実務での使い方(S3 と CloudFront の例)
S3に静的サイトをアップし、CloudFrontを追加する場合、planでどの順序で作成されるかと依存関係が分かります。ACLやオリジングループの変更がCloudFrontに影響する場合、更新マークが表示されます。保存したplanをレビューしてからapplyすると安全です。
注意点
planは実行前の予測であり、apply時に環境が変わると差異が生じることがあります。-targetで部分的に適用すると依存関係を見落とすことがあるので注意してください。
出力値と動作検証
terraform apply後の出力確認
terraform apply を実行すると、outputs.tfで定義した出力値が表示されます。代表例はCloudFrontのドメイン名(例: d111111abcdef8.cloudfront.net)やディストリビューションID、S3バケット名などです。例:
Outputs:
cloudfront_domain_name = d111111abcdef8.cloudfront.net
出力値の取得方法
- その場で確認: terraform apply の出力を参照します。
- 後から取得: terraform output cloudfront_domain_name
- 自動処理用: terraform output -json で他ツールへ渡せます。
動作検証の手順(簡単な例)
- ブラウザで https:// にアクセスします。静的サイトならトップページが表示されます。

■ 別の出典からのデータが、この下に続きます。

(** ** Example: the page table of ArgsSpec.v with initcode in the page *)

Definition init_proc : proc := set_p_sz PGSIZE (set_p_tfr init_tf (wit_proc RUNNING)).
Definition init_kst (f : fstate) : kern :=
  let k := wit_kst (Some 0%nat) (empty_rings (init_proc :: replicate 63 proc0)) 0 in
  mkkst (set_mem (fun _ => store_bytes (user_mem []) 0x80403000 (assemble 0 initcode_S)) (km k)) (kp k) (kx k) (ks k) (kg k) (mkfio f ∅) (kc k).
Definition init_user : xcpu := mkx (fun r => if reg_beq r ESP then PGSIZE else 0) (fun s => match s with CS => 0x1b | FS | GS => 0 | _ => 0x23 end) 0 FL_IF (store_bytes ∅ 0 (assemble 0 initcode_S)).
Definition init_fs : fstate := mkfs ∅ [] 0 [] [] (mklog 2 30 0 0 0 0 (replicate 30 0)) (mksb 0 0 0 0 0 0 0) [] [] 1 0.
Definition init_devices : Devices fio := {| ideintr := mret tt; kbdintr := mret tt; uartintr := mret tt; lapiceoi := mret tt |}.

Lemma initcode_execs_witness : exists k4 u4,
  nsteps (@ustep fio (@kernel_files no_devices) wit_image (@kernel_file_syscalls no_devices []) init_devices 0 wit_junk 0x80105000) 4 (init_kst init_fs, init_user) (k4, u4) /\ fetch u4 = Some (Int T_SYSCALL, 2).
Proof.
  destruct (@initcode_execs no_devices init_devices wit_image [] 0 wit_junk 0x80105000 (init_kst init_fs) init_user 0 init_proc 0x80403000) as ((k4 & u4 & Hn) & Hx & _).
  - reflexivity.
  - intros i b Hi. do 44 (destruct i as [|i]; [injection Hi as <-; vm_compute; reflexivity|]). done.
  - exact (user_running []).
  - reflexivity.
  - reflexivity.
  - reflexivity.
  - apply coupled_check. vm_compute. reflexivity.
  - split; vm_compute; (congruence || (left; reflexivity) || (right; congruence)).
  - exists k4, u4. split; [exact Hn|]. exact (proj1 (Hx k4 u4 Hn)).
Defined.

- curlでヘッダーを確認: curl -I https://
- 200 OK が返れば配信成功です。
- X-Cache ヘッダーでキャッシュ状況を確認できます(例: Miss from cloudfront)。
- カスタムドメインを使う場合は、DNSのALIAS/CNAMEをCloudFrontのドメインへ向けます。DNS反映に時間がかかる点に注意します。
よくある確認ポイント
- ディストリビューションのステータスがInProgressなら配信完了まで待ちます(数分〜数十分)。
- 403や404が出る場合はS3の公開設定やオリジンアクセス設定を見直します。
- 出力値をCI/CDに渡せば自動で動作検証や通知ができます。
以上を踏まえ、terraformの出力値で得た情報を使い、ブラウザやCLIで実際に配信を確認してください。